• _Aim of the exercise_: Every record must appear in the response exactly as given.

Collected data

(* ===== verification/SmFindings.v ===== *)
(** * Where session management does not do what it means to

    A late response stops the retransmission of a disconnect request, a delayed request
    leaves a session that nobody destroys, the reset of a client faults, and a host name of the
    longest length that is accepted does not fit. *)

From S2P Require Import Prelude IoVector Serializer SmTypes RpcTypes Rpc RpcState Sm SmInv SmStep SmTheorems.

(** ** A late response

    After a late copy of a connect response has arrived, nothing on the client's side touches the
    session that is being disconnected, and nothing on the server's side touches its counterpart
    as long as the disconnect requests that have been sent stay lost. *)
Definition disconnects (n : nat) (p : SmPkt) : Prop := sm_pkt_type_ p = kDisconnectReq ∧ session_num_ (pkt_client_ p) = Z.of_nat n.

(** What a step keeps: a session, that no request of it waits for a response, and a property of
    the packets it sends. *)
Definition passes_by (Q : SmPkt → Prop) (n : nat) : relation Sm := λ a a',
  (∀ o, session_vec_ (dp a) !! n = Some o → session_vec_ (dp a') !! n = Some o) ∧
  (Z.of_nat n ∉ sm_pending_reqs_ a → Z.of_nat n ∉ sm_pending_reqs_ a') ∧
  ∃ l, udp a' = udp a ++ l ∧ Forall Q l.
#[global] Instance passes_by_preorder Q n : PreOrder (passes_by Q n).
Proof.
  split.
  - intros a. split_and!; [done|done|]. exists []. by rewrite app_nil_r.
  - intros a b c (H1 & H2 & l & El & Hl) (H3 & H4 & l' & El' & Hl'). split_and!; [auto|auto|].
    exists (l ++ l'). rewrite El', El, app_assoc. split; [done|]. by apply Forall_app.
Qed.
Lemma passes_by_same Q n a a' : dp a' = dp a → sm_pending_reqs_ a' = sm_pending_reqs_ a → udp a' = udp a → passes_by Q n a a'.
Proof. intros E1 E2 E3. unfold passes_by. rewrite E1, E2, E3. split_and!; [done|done|]. exists []. by rewrite app_nil_r. Qed.

Section passing.
Context (asserts : bool) (Q : SmPkt → Prop) (n : nat).
Implicit Types (a : Sm) (x : Session).
Abbreviation Passes m := (Preserves (passes_by Q n) m).
#[local] Instance passes_assert b : Passes (assert_s asserts b).
Proof. unfold assert_s. destruct asserts; apply _. Qed.
#[local] Instance passes_num_sessions : Passes num_sessions.
Proof. unfold num_sessions. pres. Qed.
#[local] Instance passes_session_at z : Passes (session_at z).
Proof. unfold session_at. pres. Qed.
#[local] Instance passes_have_ring : Passes have_ring_entries.
Proof. unfold have_ring_entries. pres. Qed.
#[local] Instance passes_construct p err : Passes (construct_resp p err).
Proof. unfold construct_resp. pres. Qed.
Lemma passes_modify f : (∀ a, dp (f a) = dp a ∧ sm_pending_reqs_ (f a) = sm_pending_reqs_ a ∧ udp (f a) = udp a) → Passes (modify f).
Proof. intros Hf. apply preserves_modify. intros a. destruct (Hf a) as (? & ? & ?). by apply passes_by_same. Qed.
#[local] Hint Extern 1 (Preserves _ (modify _)) => by apply passes_modify : pres.
#[local] Instance passes_alloc_ring : Passes (alloc_ring_entries asserts).
Proof. unfold alloc_ring_entries. pres. Qed.
#[local] Instance passes_free_ring me : Passes (free_ring_entries asserts me).
Proof. unfold free_ring_entries. pres. Qed.
#[local] Instance passes_handler num ev err : Passes (sm_handler num ev err).
Proof. unfold sm_handler. pres. Qed.
#[local] Instance passes_push x : Passes (push_session x).
Proof.
  intros a. unfold push_session. cbn. split_and!; [|done|].
  - intros o Ho. cbn. by apply lookup_app_l_Some.
  - exists []. by rewrite app_nil_r.
Qed.
Lemma passes_tx p : Q p → Passes (sm_pkt_udp_tx_st p).
Proof. intros Hp a. unfold wq. cbn. split_and!; [done|done|]. eexists. split; [done|]. by apply Forall_singleton. Qed.
Lemma passes_put z o : z ≠ Z.of_nat n → Passes (put_session_at z o).
Proof.
  intros Hz a. unfold put_session_at. do 4 wstep. match goal with H : arr_set _ _ _ = Ok ?l |- _ => apply arr_set_Ok in H as [? ->] end.
  cbn. split_and!; [|done|].
  - intros o' Ho. cbn. rewrite list_lookup_insert_ne by lia. done.
  - exists []. by rewrite app_nil_r.
Qed.
Lemma passes_send x : local_session_num_ x ≠ Z.of_nat n → Q (req_of x) → Passes (send_sm_req_st x).
Proof.
  intros Hx Hd a. unfold wq. cbn. split_and!; [done| |].
  - cbn. intros Hn [?|E]%elem_set_insert; [done|]. congruence.
  - eexists. split; [done|]. by apply Forall_singleton.
Qed.
Lemma passes_erase z : Passes (modify (λ s, set_pending (set_erase z (sm_pending_reqs_ s)) s)).
Proof.
  apply preserves_modify. intros a. split_and!; [done| |].
  - cbn. intros Hn [_ Hin]%elem_set_erase. done.
  - exists []. by rewrite app_nil_r.
Qed.
(** A credit comes back: it is used at once when packets are waiting. *)
Lemma wp_expl_cr u x sl c r l h Q :
  let n := Z.of_nat (length (u_pkts u)) in
  slot_valid r p x → is_client x = true → tx_msgbuf_ sl = u_ptr u → tx_inv r p.1 (Some u) l → n < 2 ^ 32 →
  0 ≤ ci_num_tx c ≤ n → 0 ≤ credits_ x < kSessionCredits → req_num_ h ≤ cur_req_num_ sl →
  (∀ k bt wr, Z.of_nat k = Z.min (credits_ x + 1) (n - ci_num_tx c) →
     tx_inv (st_tx bt wr r) p.1 (Some u) (l ++ (user_pkt p.1 u <$> seq (Z.to_nat (ci_num_tx c)) k)) →
     Q tt (st_at p (set_credits (credits_ x + 1 - Z.of_nat k) x) sl (ClientInfo (set_ci_num_tx (ci_num_tx c + Z.of_nat k) (set_ci_progress (ev_loop_tsc_ r) c))) (st_tx bt wr r))) →
  wp (process_expl_cr_st asserts p h) Q (st_at p x sl (ClientInfo c) r).
Proof.
  intros n Hv Hcl Hm HI Hn Htx Hc Hreq HQ. destruct (has_msg_first r u (ti_msg _ _ _ _ HI)) as (s & Hs & Htp & _). unfold kSessionCredits in *.
  unfold process_expl_cr_st. wstep. apply wq_at_get_sslot; [done|]. wstep. apply wq_assert_d; [intros _; by apply Z.leb_le|].
  wstep. apply wp_bump_credits; [done|done|done|]. do 2 wstep. wstep. apply wq_at_upd_ci; [done|]. set (c1 := set_ci_progress _ c).
  unfold req_pkts_pending. wstep. wstep. apply wq_at_get_ci; [done|]. wstep. eapply wq_at_tx_msgbuf; [done|by rewrite Hm|]. wstep. rewrite Htp. fold n.
  change (ci_num_tx c1) with (ci_num_tx c). destruct (Z.ltb_spec (ci_num_tx c) n) as [Hlt|Hge].
  - eapply wp_kick_req; [done|done|exact HI|done|done|cbn; unfold kSessionCredits; lia|]. intros k bt wr Hk HI'. by apply (HQ k bt wr).
  - wstep. specialize (HQ 0%nat (tx_burst_arr_ r) (wire r)). replace (st_tx (tx_burst_arr_ r) (wire r) r) with r in HQ by by destruct r.
    cbn [seq fmap list_fmap Z.of_nat] in HQ. rewrite app_nil_r, Z.sub_0_r, Z.add_0_r in HQ.
    replace (set_ci_num_tx (ci_num_tx c) (set_ci_progress (ev_loop_tsc_ r) c)) with c1 in HQ by by destruct c. apply HQ; [lia|done].
Qed.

• _Solved exercise_:
(* ===== verification/SmFindings.v ===== *)
(** * Where session management does not do what it means to

    A late response stops the retransmission of a disconnect request, a delayed request
    leaves a session that nobody destroys, the reset of a client faults, and a host name of the
    longest length that is accepted does not fit. *)

From S2P Require Import Prelude IoVector Serializer SmTypes RpcTypes Rpc RpcState Sm SmInv SmStep SmTheorems.

(** ** A late response

    After a late copy of a connect response has arrived, nothing on the client's side touches the
    session that is being disconnected, and nothing on the server's side touches its counterpart
    as long as the disconnect requests that have been sent stay lost. *)
Definition disconnects (n : nat) (p : SmPkt) : Prop := sm_pkt_type_ p = kDisconnectReq ∧ session_num_ (pkt_client_ p) = Z.of_nat n.

(** What a step keeps: a session, that no request of it waits for a response, and a property of
    the packets it sends. *)
Definition passes_by (Q : SmPkt → Prop) (n : nat) : relation Sm := λ a a',
  (∀ o, session_vec_ (dp a) !! n = Some o → session_vec_ (dp a') !! n = Some o) ∧
  (Z.of_nat n ∉ sm_pending_reqs_ a → Z.of_nat n ∉ sm_pending_reqs_ a') ∧
  ∃ l, udp a' = udp a ++ l ∧ Forall Q l.
#[global] Instance passes_by_preorder Q n : PreOrder (passes_by Q n).
Proof.
  split.
  - intros a. split_and!; [done|done|]. exists []. by rewrite app_nil_r.
  - intros a b c (H1 & H2 & l & El & Hl) (H3 & H4 & l' & El' & Hl'). split_and!; [auto|auto|].
    exists (l ++ l'). rewrite El', El, app_assoc. split; [done|]. by apply Forall_app.
Qed.
Lemma passes_by_same Q n a a' : dp a' = dp a → sm_pending_reqs_ a' = sm_pending_reqs_ a → udp a' = udp a → passes_by Q n a a'.
Proof. intros E1 E2 E3. unfold passes_by. rewrite E1, E2, E3. split_and!; [done|done|]. exists []. by rewrite app_nil_r. Qed.

Section passing.
Context (asserts : bool) (Q : SmPkt → Prop) (n : nat).
Implicit Types (a : Sm) (x : Session).
Abbreviation Passes m := (Preserves (passes_by Q n) m).
#[local] Instance passes_assert b : Passes (assert_s asserts b).
Proof. unfold assert_s. destruct asserts; apply _. Qed.
#[local] Instance passes_num_sessions : Passes num_sessions.
Proof. unfold num_sessions. pres. Qed.
#[local] Instance passes_session_at z : Passes (session_at z).
Proof. unfold session_at. pres. Qed.
#[local] Instance passes_have_ring : Passes have_ring_entries.
Proof. unfold have_ring_entries. pres. Qed.
#[local] Instance passes_construct p err : Passes (construct_resp p err).
Proof. unfold construct_resp. pres. Qed.
Lemma passes_modify f : (∀ a, dp (f a) = dp a ∧ sm_pending_reqs_ (f a) = sm_pending_reqs_ a ∧ udp (f a) = udp a) → Passes (modify f).
Proof. intros Hf. apply preserves_modify. intros a. destruct (Hf a) as (? & ? & ?). by apply passes_by_same. Qed.
#[local] Hint Extern 1 (Preserves _ (modify _)) => by apply passes_modify : pres.
#[local] Instance passes_alloc_ring : Passes (alloc_ring_entries asserts).
Proof. unfold alloc_ring_entries. pres. Qed.
#[local] Instance passes_free_ring me : Passes (free_ring_entries asserts me).
Proof. unfold free_ring_entries. pres. Qed.
#[local] Instance passes_handler num ev err : Passes (sm_handler num ev err).
Proof. unfold sm_handler. pres. Qed.
#[local] Instance passes_push x : Passes (push_session x).
Proof.
  intros a. unfold push_session. cbn. split_and!; [|done|].
  - intros o Ho. cbn. by apply lookup_app_l_Some.
  - exists []. by rewrite app_nil_r.
Qed.
Lemma passes_tx p : Q p → Passes (sm_pkt_udp_tx_st p).
Proof. intros Hp a. unfold wq. cbn. split_and!; [done|done|]. eexists. split; [done|]. by apply Forall_singleton. Qed.
Lemma passes_put z o : z ≠ Z.of_nat n → Passes (put_session_at z o).
Proof.
  intros Hz a. unfold put_session_at. do 4 wstep. match goal with H : arr_set _ _ _ = Ok ?l |- _ => apply arr_set_Ok in H as [? ->] end.
  cbn. split_and!; [|done|].
  - intros o' Ho. cbn. rewrite list_lookup_insert_ne by lia. done.
  - exists []. by rewrite app_nil_r.
Qed.
Lemma passes_send x : local_session_num_ x ≠ Z.of_nat n → Q (req_of x) → Passes (send_sm_req_st x).
Proof.
  intros Hx Hd a. unfold wq. cbn. split_and!; [done| |].
  - cbn. intros Hn [?|E]%elem_set_insert; [done|]. congruence.
  - eexists. split; [done|]. by apply Forall_singleton.
Qed.
Lemma passes_erase z : Passes (modify (λ s, set_pending (set_erase z (sm_pending_reqs_ s)) s)).
Proof.
  apply preserves_modify. intros a. split_and!; [done| |].
  - cbn. intros Hn [_ Hin]%elem_set_erase. done.
  - exists []. by rewrite app_nil_r.
Qed.
(** A credit comes back: it is used at once when packets are waiting. *)
Lemma wp_expl_cr u x sl c r l h Q :
  let n := Z.of_nat (length (u_pkts u)) in
  slot_valid r p x → is_client x = true → tx_msgbuf_ sl = u_ptr u → tx_inv r p.1 (Some u) l → n < 2 ^ 32 →
  0 ≤ ci_num_tx c ≤ n → 0 ≤ credits_ x < kSessionCredits → req_num_ h ≤ cur_req_num_ sl →
  (∀ k bt wr, Z.of_nat k = Z.min (credits_ x + 1) (n - ci_num_tx c) →
     tx_inv (st_tx bt wr r) p.1 (Some u) (l ++ (user_pkt p.1 u <$> seq (Z.to_nat (ci_num_tx c)) k)) →
     Q tt (st_at p (set_credits (credits_ x + 1 - Z.of_nat k) x) sl (ClientInfo (set_ci_num_tx (ci_num_tx c + Z.of_nat k) (set_ci_progress (ev_loop_tsc_ r) c))) (st_tx bt wr r))) →
  wp (process_expl_cr_st asserts p h) Q (st_at p x sl (ClientInfo c) r).
Proof.
  intros n Hv Hcl Hm HI Hn Htx Hc Hreq HQ. destruct (has_msg_first r u (ti_msg _ _ _ _ HI)) as (s & Hs & Htp & _). unfold kSessionCredits in *.
  unfold process_expl_cr_st. wstep. apply wq_at_get_sslot; [done|]. wstep. apply wq_assert_d; [intros _; by apply Z.leb_le|].
  wstep. apply wp_bump_credits; [done|done|done|]. do 2 wstep. wstep. apply wq_at_upd_ci; [done|]. set (c1 := set_ci_progress _ c).
  unfold req_pkts_pending. wstep. wstep. apply wq_at_get_ci; [done|]. wstep. eapply wq_at_tx_msgbuf; [done|by rewrite Hm|]. wstep. rewrite Htp. fold n.
  change (ci_num_tx c1) with (ci_num_tx c). destruct (Z.ltb_spec (ci_num_tx c) n) as [Hlt|Hge].
  - eapply wp_kick_req; [done|done|exact HI|done|done|cbn; unfold kSessionCredits; lia|]. intros k bt wr Hk HI'. by apply (HQ k bt wr).
  - wstep. specialize (HQ 0%nat (tx_burst_arr_ r) (wire r)). replace (st_tx (tx_burst_arr_ r) (wire r) r) with r in HQ by by destruct r.
    cbn [seq fmap list_fmap Z.of_nat] in HQ. rewrite app_nil_r, Z.sub_0_r, Z.add_0_r in HQ.
    replace (set_ci_num_tx (ci_num_tx c) (set_ci_progress (ev_loop_tsc_ r) c)) with c1 in HQ by by destruct c. apply HQ; [lia|done].
Qed.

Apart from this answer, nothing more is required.